Government Increases Oversight for Non-Accredited Educational Activities
Is Canadian Pharma prepared?
Non-Accredited Educational Activities, also known as Other Learning Activities (OLA), play an important role in a health care professional’s continuous learning. However, the lines between education and promotion are sometimes blurred, leading to concerns about how these activities are influencing prescriber behaviour and resulting in increased scrutiny from Canadian regulatory bodies. The pharmaceutical industry could potentially face large process changes and now is the time to prepare.
As per Innovative Medicine Canada’s (IMC) Code of Ethical Practices , OLAs are non-promotional and unaccredited programs, events or activities, including self-directed learning programs, that do not meet the accreditation criteria set out by a health profession organization. Due to their non-promotional nature, the content is required to present a balanced viewpoint and aspire to high ethical standards.
Health Canada, advertising preclearance agencies, and medical associations have all recently taken steps to review and better define a wide body of activities and relationships between content providers (e.g., pharmaceutical companies, third-party education organizations) and content recipients (HCP community, medical colleges and patients). These actions are creating urgency for content providers to implement compliance and risk mitigation strategies around OLAs.
Marketing and Sales Involvement Scrutinized
What factors have led to the increase in scrutiny on the part of the public and regulatory bodies?
While the legitimate need to educate HCPs on under-managed disease states has served as the foundational rationale for OLA programs, extensive marketing and sales involvement in the planning and execution of these activities have been observed. This contravenes IMC’s Code of Ethical Practices which clearly defines these programs as non-promotional. Messages that promote a drug are considered advertising while messages that are intended to provide information are generally not.

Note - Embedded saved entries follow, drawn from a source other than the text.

Lemma differs_contents objects h o cells :
  objects !! o = Some cells → allocated objects h →
  Aliasing.differs objects (last (Aliasing.board_history h)) o
  = bool_decide (last (GameHistory.board_history (Aliasing.contents objects h)) ≠ Some cells).
Proof.
  intros Ho Hall. unfold Aliasing.differs. rewrite contents_boards, fmap_last, Ho.
  destruct (last (Aliasing.board_history h)) as [l|] eqn:E; simpl; [|reflexivity].
  assert (Hl : (l < length objects)%nat).
  { unfold allocated in Hall. rewrite Forall_forall in Hall. apply Hall.
    now apply last_Some_elem_of. }
  destruct (objects !! l) as [c|] eqn:Hc; [reflexivity|].
  apply lookup_ge_None in Hc. lia.
Qed.

(** Reading the stored objects after a new object was put in the store. *)
Lemma read_after_copy objects cells (stored : list nat) :
  Forall (λ o, o < length objects)%nat stored →
  (λ o, default [] ((objects ++ [cells]) !! o)) <$> stored
  = (λ o, default [] (objects !! o)) <$> stored.
Proof.
  intros H. apply list_fmap_ext. intros i o Hio.
  rewrite Forall_forall in H. rewrite lookup_app_l; [reflexivity|].
  apply H. now apply list_elem_of_lookup_2 in Hio.
Qed.

(** Writing into an object that the history does not hold. *)
Lemma read_after_write objects o cells (stored : list nat) :
  o ∉ stored →
  (λ o', default [] (<[o := cells]> objects !! o')) <$> stored
  = (λ o', default [] (objects !! o')) <$> stored.
Proof.
  intros H. apply list_fmap_ext. intros i o' Hio.
  simpl. rewrite list_lookup_insert_ne; [reflexivity|].
  intros ->. apply H. now apply list_elem_of_lookup_2 in Hio.
Qed.

Lemma aliasing_add_state objects h o cells score :
  objects !! o = Some cells → allocated objects h →
  let self := Aliasing.contents objects h in
  if decide (last (GameHistory.board_history self) = Some cells) then
    Aliasing.add_state o score (objects, h) = (Ok (), (objects, h))
  else
    ∃ h', Aliasing.add_state o score (objects, h) = (Ok (), (objects ++ [cells], h'))
      ∧ Aliasing.contents (objects ++ [cells]) h' = stored_after self cells score
      ∧ last (Aliasing.board_history h') = Some (length objects)
      ∧ allocated (objects ++ [cells]) h'
      ∧ ∀ o', o' ∈ Aliasing.board_history h' →
              o' ∈ Aliasing.board_history h ∨ o' = length objects.
Proof.
  intros Ho Hall self. unfold Aliasing.add_state.
  rewrite (differs_contents objects h o cells Ho Hall). fold self.
  destruct (decide (last (GameHistory.board_history self) = Some cells)) as [E|E].
  - rewrite (bool_decide_eq_false_2 (last _ ≠ _)) by tauto.
    rewrite bool_decide_eq_false_2; [reflexivity|].
    intros C. unfold self in E. rewrite contents_boards, C in E. discriminate E.
  - rewrite (bool_decide_eq_true_2 (last _ ≠ _)) by assumption. rewrite orb_true_r.
    unfold Aliasing.list_copy. rewrite Ho.
    assert (Hnew : allocated (objects ++ [cells])
                     (Aliasing.Build (Aliasing.max_history h)
                        (Aliasing.board_history h ++ [length objects])
                        (Aliasing.score_history h ++ [score]))).
    { unfold allocated in *. simpl. apply Forall_app. split.
      - eapply Forall_impl; [exact Hall|]. simpl. intros. rewrite length_app. simpl. lia.
      - constructor; [|constructor]. rewrite length_app. simpl. lia. }
    assert (Hread : (λ o0, default [] ((objects ++ [cells]) !! o0))
                      <$> (Aliasing.board_history h ++ [length objects])
                    = GameHistory.board_history self ++ [cells]).
    { rewrite fmap_app, read_after_copy by exact Hall. simpl.
      rewrite lookup_app_r, Nat.sub_diag by lia. reflexivity. }
    assert (Hlen : length (GameHistory.board_history self ++ [cells])
                   = length (Aliasing.board_history h ++ [length objects])).
    { unfold self. rewrite contents_boards, !length_app, length_fmap. reflexivity. }
    assert (Hin : ∀ o', o' ∈ Aliasing.board_history h ++ [length objects] →
                        o' ∈ Aliasing.board_history h ∨ o' = length objects).
    { intros o' Ho'. apply elem_of_app in Ho'. destruct Ho' as [?|Ho']; [now left|right].
      now apply list_elem_of_singleton in Ho'. }
    unfold stored_after. rewrite Hlen.
    replace (GameHistory.max_history self) with (Aliasing.max_history h) by reflexivity.
    destruct (decide _) as [L|L]; eexists; (split; [reflexivity|]).
    + split; [|split; [|split]].
      * unfold Aliasing.contents. simpl. rewrite fmap_drop, Hread. reflexivity.
      * simpl. destruct (Aliasing.board_history h) as [|x l] eqn:Hb.
        { simpl in L. lia. }
        simpl. rewrite drop_0. apply last_snoc.
      * unfold allocated in *. simpl in *. apply Forall_drop. exact Hnew.
      * intros o' Ho'. apply Hin. simpl in Ho'.
        eapply subseteq_drop. exact Ho'.
    + split; [|split; [|split]].
      * unfold Aliasing.contents. simpl. rewrite Hread. reflexivity.
      * apply last_snoc.
      * exact Hnew.
      * exact Hin.
Qed.

End Copy.

(** C9: a history built by any sequence of [add_state] calls from a new
    one holds at most [max_history + 1] entries; a further [add_state]
    never raises, leaves the history as it is, whatever the score, when
    the grid equals the newest stored grid, and otherwise appends the
    entry and drops the oldest one past the bound.  With the grids as
    objects: the object it stores is a new one, distinct from the pushed
    object, holding the same cells, and a later write into the pushed
    object changes nothing of what the history holds. *)
Theorem C9_add_state (m : nat) (states : list (list Z * Z)) (board : list Z) (score : Z) :
  let self := pushes (GameHistory.__init__ m) states in
  (length (GameHistory.board_history self) ≤ m + 1)%nat
  ∧ GameHistory.add_state board score self
    = (Ok (), if decide (last (GameHistory.board_history self) = Some board)
              then self else stored_after self board score)
  ∧ (length (GameHistory.board_history (snd (GameHistory.add_state board score self)))
     ≤ m + 1)%nat
  ∧ ∀ (objects : Aliasing.store) (h : Aliasing.t) (o : nat),
      Aliasing.contents objects h = self → allocated objects h →
      objects !! o = Some board → o ∉ Aliasing.board_history h →
      ∃ objects' h',
        Aliasing.add_state o score (objects, h) = (Ok (), (objects', h'))
        ∧ Aliasing.contents objects' h' = snd (GameHistory.add_state board score self)
        ∧ (o ∉ Aliasing.board_history h')
        ∧ (∀ o', o' ∈ Aliasing.board_history h' → o' ∉ Aliasing.board_history h →
                 o' = length objects ∧ objects !! o' = None ∧ objects' !! o' = Some board)
        ∧ ∀ cells, Aliasing.contents (<[o := cells]> objects') h'
                   = Aliasing.contents objects' h'.
Proof.
  intros self. destruct (pushes_invariant m states) as (Hm & Hs & Hb). fold self in Hm, Hs, Hb.
  split; [exact Hb|]. split; [apply add_state_cases|]. split.
  { rewrite add_state_cases. simpl. destruct (decide _); [exact Hb|].
    rewrite <- Hm. apply stored_after_bounded. now rewrite Hm. }
  intros objects h o Hc Hall Ho Hnot.
  pose proof (aliasing_add_state objects h o board score Ho Hall) as H.
  cbv zeta in H. rewrite Hc in H. rewrite add_state_cases.
  cbn [snd]. destruct (decide _) as [E|E].
  - exists objects, h. split; [exact H|]. split; [exact Hc|]. split; [exact Hnot|].
    split; [intros o' H1 H2; contradiction|].
    intros cells. unfold Aliasing.contents. now rewrite read_after_write.
  - destruct H as (h' & Hadd & Hcont & Hlast & Hall' & Hmem).
    assert (Hnot' : o ∉ Aliasing.board_history h').
    { intros C. apply Hmem in C. destruct C as [C|C]; [contradiction|].
      apply lookup_lt_Some in Ho. lia. }
    exists (objects ++ [board]), h'. split; [exact Hadd|]. split; [exact Hcont|].
    split; [exact Hnot'|]. split.
    + intros o' H1 H2. apply Hmem in H1. destruct H1 as [H1| ->]; [contradiction|].
      split; [reflexivity|]. split; [now apply lookup_ge_None|].
      rewrite lookup_app_r, Nat.sub_diag by lia. reflexivity.
    + intros cells. unfold Aliasing.contents. now rewrite read_after_write.
Qed.

(** After the two pushes [[2,2,0,0]] and [[4,2,0,0]], a third push of
    [[4,2,0,0]] with another score stores nothing. *)
Lemma C9_add_state_witness :
  GameHistory.add_state [4; 2; 0; 0] 7
    (pushes (GameHistory.__init__ 5) [([2; 2; 0; 0], 0); ([4; 2; 0; 0], 4)])
  = (Ok (), pushes (GameHistory.__init__ 5) [([2; 2; 0; 0], 0); ([4; 2; 0; 0], 4)]).
Proof.
  exact (proj1 (proj2
    (C9_add_state 5 [([2; 2; 0; 0], 0); ([4; 2; 0; 0], 4)] [4; 2; 0; 0] 7))).
Defined.

(** ** GameBoard: the random tile *)

Section Spawn.

Implicit Types (cells : list Z) (self : GameBoard.t).

Lemma getitem_lookup {A} (l : list A) i x : l !! i = Some x → getitem l i = Ok x.
Proof. unfold getitem. now intros ->. Qed.

Lemma getitem_lt {A} (l : list A) i : (i < length l)%nat → ∃ x, l !! i = Some x ∧ getitem l i = Ok x.
Proof.
  intros H. apply lookup_lt_is_Some in H. destruct H as [x Hx].
  exists x. split; [assumption|now apply getitem_lookup].
Qed.

Lemma setitem_lt {A} (l : list A) i (v : A) :
  (i < length l)%nat → setitem l i v = Ok (<[i := v]> l).
Proof. intros H. unfold setitem. destruct (decide _); [reflexivity|lia]. Qed.

(** The comprehension that collects the empty cells, from any index on. *)
Lemma collect_empty cells (acc : list nat) start n :
  (start + n ≤ length cells)%nat →
  for_each
    (λ acc i, v ← getitem cells i; Ok (if decide (v = 0) then acc ++ [i] else acc))
    acc (seq start n)
  = Ok (acc ++ filter (λ i, cells !! i = Some 0) (seq start n)).
Proof.
  revert acc start. induction n as [|n IH]; intros acc start H; simpl.
  - now rewrite app_nil_r.
  - destruct (getitem_lt cells start) as (v & Hv & ->); [lia|]. unfold_monad.
    rewrite IH by lia. rewrite filter_cons, Hv.
    destruct (decide (v = 0)) as [->|Hne].
    + rewrite decide_True by reflexivity. now rewrite <- app_assoc.
    + rewrite decide_False by congruence. reflexivity.
Qed.

Lemma empty_cells_ok self :
  well_formed self →
  GameBoard.empty_cells self = Ok (empty_indices (GameBoard.board self)).
Proof.
  intros H. unfold GameBoard.empty_cells, range, empty_indices.
  rewrite collect_empty by (rewrite H; lia). now rewrite H.
Qed.

Lemma empty_indices_spec cells i :
  i ∈ empty_indices cells ↔ cells !! i = Some 0.
Proof.
  unfold empty_indices. rewrite list_elem_of_filter, elem_of_seq. split; [tauto|].
  intros H. split; [assumption|]. apply lookup_lt_Some in H. lia.
Qed.

Lemma empty_indices_NoDup cells : NoDup (empty_indices cells).
Proof. apply NoDup_filter, NoDup_seq. Qed.

Lemma empty_indices_nil cells : empty_indices cells = [] ↔ 0 ∉ cells.
Proof.
  split.
  - intros H C. apply list_elem_of_lookup in C. destruct C as [i Hi].
    apply empty_indices_spec in Hi. rewrite H in Hi. inversion Hi.
  - intros H. destruct (empty_indices cells) as [|i l] eqn:E; [reflexivity|].
    exfalso. apply H. assert (Hi : i ∈ empty_indices cells) by (rewrite E; left).
    apply empty_indices_spec in Hi. now apply list_elem_of_lookup_2 in Hi.
Qed.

The volume of OLA activities has exploded in recent years, which is also a reason behind increased public scrutiny. In contrast, prior to the increase in OLAs, there was an observed decline in industry support of accredited independent medical education. This led to concerns that the industry was replacing accredited programs with more focused programming that is tightly connected to innovative therapies, and presumably, has a greater ROI. These are likely contributing factors to the recent statement by Health Canada that they will be clarifying their 1996 guidance on the distinction between advertising and promotional activities versus “other” categories of activities.

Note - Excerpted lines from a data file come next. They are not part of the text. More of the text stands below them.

(** C2.  When a run prints its summary, it does so last, after all
    attempts, and the two counts are the numbers of archive responses with
    and without status 200; the process then exits with status 1 if and
    only if at least one attempt failed, and with status 0 if and only if
    every attempt succeeded.  In particular, when exactly one listed
    record is older than the cutoff and the archive endpoint does not
    answer 200, the run ends with the summary "0 archived, 1 failed" and
    exit status 1. *)
Theorem exit_status_reports_failures w :
  (∀ a f,
     Print Stdout (summary a f) ∈ (run w).1 →
     last (run w).1 = Some (Print Stdout (summary a f)) ∧
     a = successes (run w).1 ∧ f = failures (run w).1 ∧
     (0 < f → (run w).2 = Exit 1) ∧
     (f = 0 → (run w).2 = Ret tt) ∧
     (exit_status (run w).2 = 1 ↔
      ∃ resp, resp ∈ attempts (run w).1 ∧ status_code resp ≠ 200) ∧
     (exit_status (run w).2 = 0 ↔
      ∀ resp, resp ∈ attempts (run w).1 → status_code resp = 200)) ∧
  (∀ oauth_session tr1 tr2 bookmarks bookmark,
     main_session w [] = (tr1, Ret oauth_session) →
     get_newsletter_bookmarks w oauth_session (tr1 ++ [fetching])
       = (tr2, Ret (VList bookmarks)) →
     min_timestamp * second ≤ cutoff w →
     Forall timed bookmarks →
     List.filter (older_than_cutoff w) bookmarks = [bookmark] →
     is_Some (id_of bookmark) →
     (∀ history r, url r = archive_url → status_code (http w history r) ≠ 200) →
     last (run w).1 = Some (Print Stdout (summary 0 1)) ∧
     (run w).2 = Exit 1 ∧
     exit_status (run w).2 = 1) ∧
  render (summary 0 1) = Some (nl +:+ "Summary: 0 archived, 1 failed").
Proof.
  split; [intros a f; apply summary_printed_last|]. split; [|reflexivity].
  intros sess tr1 tr2 bookmarks bookmark Hsession Hlist Hclock Htimed Hold Hid Hfail.
  destruct (main_bookmarks_archive w sess tr1 tr2 bookmarks Hlist Hclock Htimed)
    as (resps & Hlen & Hans & Hrun).
  { by rewrite Hold. }
  { rewrite Hold. by constructor. }
  assert (Forall (λ resp, status_code resp ≠ 200) resps) as Hko.
  { eapply Forall_impl; [exact Hans|]. intros resp (history & r & Hurl & ->). by apply Hfail. }
  destruct (all_failed resps Hko) as [Hs Hf]. rewrite Hs, Hf, Hlen, Hold in Hrun.
  simpl length in Hrun. change (0 <? Z.of_nat 1) with true in Hrun.
  rewrite !app_assoc in Hrun. rewrite run_main, Hsession, Hrun. cbn [fst snd].
  split; [apply last_snoc|done].
Qed.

Monitoring and Enforcement
It is anticipated that Health Canada will begin observing this refreshed guidance document in Spring 2019. These updates follow Health Canada’s December 2018 launch of proactive monitoring of health product advertising. A dedicated compliance and enforcement team was created within the agency to evaluate multiple media and communication formats pertaining to Canadian health product advertising. This includes television, newspapers, digital and online media (including social), medical journals, Continuing Medical Education (CME) materials, HCP survey data and the U.S. Bad Ad Program. Similar regulatory monitoring and enforcement teams for OLAs are anticipated.
With this increased scrutiny, the threshold to demonstrate compliance around OLAs has risen sharply. It is expected that tighter regulatory constraints will arise as government agencies seek to crack down on bad actors; their initial focus being on the opioid epidemic. However, it is reasonable to anticipate a broader scope given the increasing volume and reliance by manufacturers on these activities.

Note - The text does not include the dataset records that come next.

(** X15: once the safety gate is passed and the broker process can be
    opened, [start] has, in this order, set [broker.id] to the resolver's
    identity (or deleted it when the resolver has none), set
    [zookeeper.connect] to the address given, written the configuration file
    and opened the process [<kafka_dir>/bin/kafka-server-start.sh
    <settings_file>]; after that it only polls.  So whatever the wait for the
    registration ends with, the process handle holds the new process, the
    file holds the settings of the configuration object,
    [get_zk_connect_string] gives the address back, and the timeout is the
    old one or one minute longer. *)
Theorem start_writes_settings_then_launches
    (self : BrokerManager) (zookeeper_address : string) (fuel : nat)
    (w w1 w2 : World) (ids : list string) (p : Process) :
  process w = None ->
  exhibitor_get_children "/brokers/ids" w = (Ok ids, w1) ->
  _is_leadership_transferred (Some ids) None w1 = (Ok true, w2) ->
  popen w (start_command self) = Some p ->
  exists w' evs,
    snd (start_kafka_process self zookeeper_address fuel w) = w' /\
    process w' = Some p /\
    props w' = start_settings self zookeeper_address (props w) /\
    persisted w' = Some (props w') /\
    get_zk_connect_string w' = (Ok (Some zookeeper_address), w') /\
    (wait_timeout w' = wait_timeout w \/ wait_timeout w' = (wait_timeout w + 60)%nat) /\
    trace w' = (trace w2 ++ start_events self zookeeper_address (props w) ++ evs)%list /\
    forallb is_poll evs = true.
Proof.
  intros Hp Hids Hcheck Hpopen.
  destruct (start_passes_gate self zookeeper_address fuel w w1 w2 ids Hp Hids Hcheck)
    as (Hstart & Hr).
  destruct (only_reads_frame _ _ Hr) as (_ & _ & Hpo & _ & Hprops & _ & _ & Hto).
  rewrite <- Hpo in Hpopen.
  rewrite Hstart, (start_after_gate_launched self zookeeper_address fuel w2 p Hpopen).
  destruct (await_registration_frame self fuel (launched self zookeeper_address p w2))
    as (evs & t & to & -> & Hevs & Hto').
  eexists. exists evs. split; [reflexivity|].
  unfold launched, configured, get_zk_connect_string, get_property in *.
  cbn [trace zk_at fs_at popen clock props persisted process wait_timeout
       set_trace set_props set_persisted set_process set_clock set_wait_timeout] in *.
  rewrite Hprops, Hto in *.
  repeat split; try assumption.
  - unfold start_settings. rewrite lookup_insert_eq. reflexivity.
  - rewrite <- app_assoc. reflexivity.
Qed.

Lemma start_writes_settings_then_launches_witness :
  exists w' evs,
    snd (start_kafka_process example_manager "zk:2181" 3 example_world) = w' /\
    process w' = Some (mkProcess 1 false false) /\
    props w' = start_settings example_manager "zk:2181" (props example_world) /\
    persisted w' = Some (props w') /\
    get_zk_connect_string w' = (Ok (Some "zk:2181"), w') /\
    (wait_timeout w' = wait_timeout example_world \/
     wait_timeout w' = (wait_timeout example_world + 60)%nat) /\
    trace w' = ([ZkGetChildren "/brokers/ids";
                 ZkGetChildren "/brokers/topics";
                 ZkGetChildren "/brokers/topics/T1/partitions";
                 ZkGet "/brokers/topics/T1/partitions/0/state";
                 ZkGet "/brokers/topics/T1/partitions/1/state"]
                ++ start_events example_manager "zk:2181" (props example_world) ++ evs)%list /\
    forallb is_poll evs = true.
Proof.
  apply (start_writes_settings_then_launches example_manager "zk:2181" 3 example_world
           (set_trace [ZkGetChildren "/brokers/ids"] example_world)
           (set_trace [ZkGetChildren "/brokers/ids";
                       ZkGetChildren "/brokers/topics";
                       ZkGetChildren "/brokers/topics/T1/partitions";
                       ZkGet "/brokers/topics/T1/partitions/0/state";
                       ZkGet "/brokers/topics/T1/partitions/1/state"] example_world)
           ["1"; "2"] (mkProcess 1 false false)).
  - reflexivity.
  - vm_compute. reflexivity.
  - vm_compute. reflexivity.
  - reflexivity.
Defined.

With the potential for some OLA activities to be classified as promotional, manufacturers of drugs and pharmaceutical devices need to consider how to improve compliance controls. This requires more than a simple technological patch to keep ahead of the new rules. Organizations need to shift their approach, so compliance is integrated throughout the process (around a company’s entire organizational structure) rather than being treated as an add-on or peripheral component (or siloed).
Managing this will require a comprehensive plan, deep understanding of the end goal, and the dedication of knowledgeable resources. The complexity, frequency and recurrent nature of OLAs makes the risks to be mitigated numerous and far-reaching in scope. Canadian pharma compliance professionals need to be confident that their current systems cover areas such as:
- Transparency of speaker payments for eventual reporting
- Restrictions on excessive value of company-provided meals and extravagant venues
- Annual needs assessment and program planning
- Speaker nomination and contracting
- Confirmation honoraria for cancelled programs
- On-label specialization of speakers and attendees
- Monitoring of speaker frequency, training, and presentation decks
Requirements apply both to prior and aftermarket authorization (which includes information communicated to the general public). Canadian pharma must simultaneously evaluate and integrate into its compliance infrastructure elements such as:
- Context of message
- Primary and secondary audiences
- Who delivers the message (provider)
- Who sponsors the message and how
- Influence of manufacturer on message content
- Content of the message
- Frequency of message delivery
For compliance to be successful, a “matrix of considerations” must be taken into account.
A rigorous analysis of your organization’s current situation and a clear roadmap to a fully connected and compliant system will allow you to continue delivering OLAs that will hold up under the scrutiny of the new guidelines.”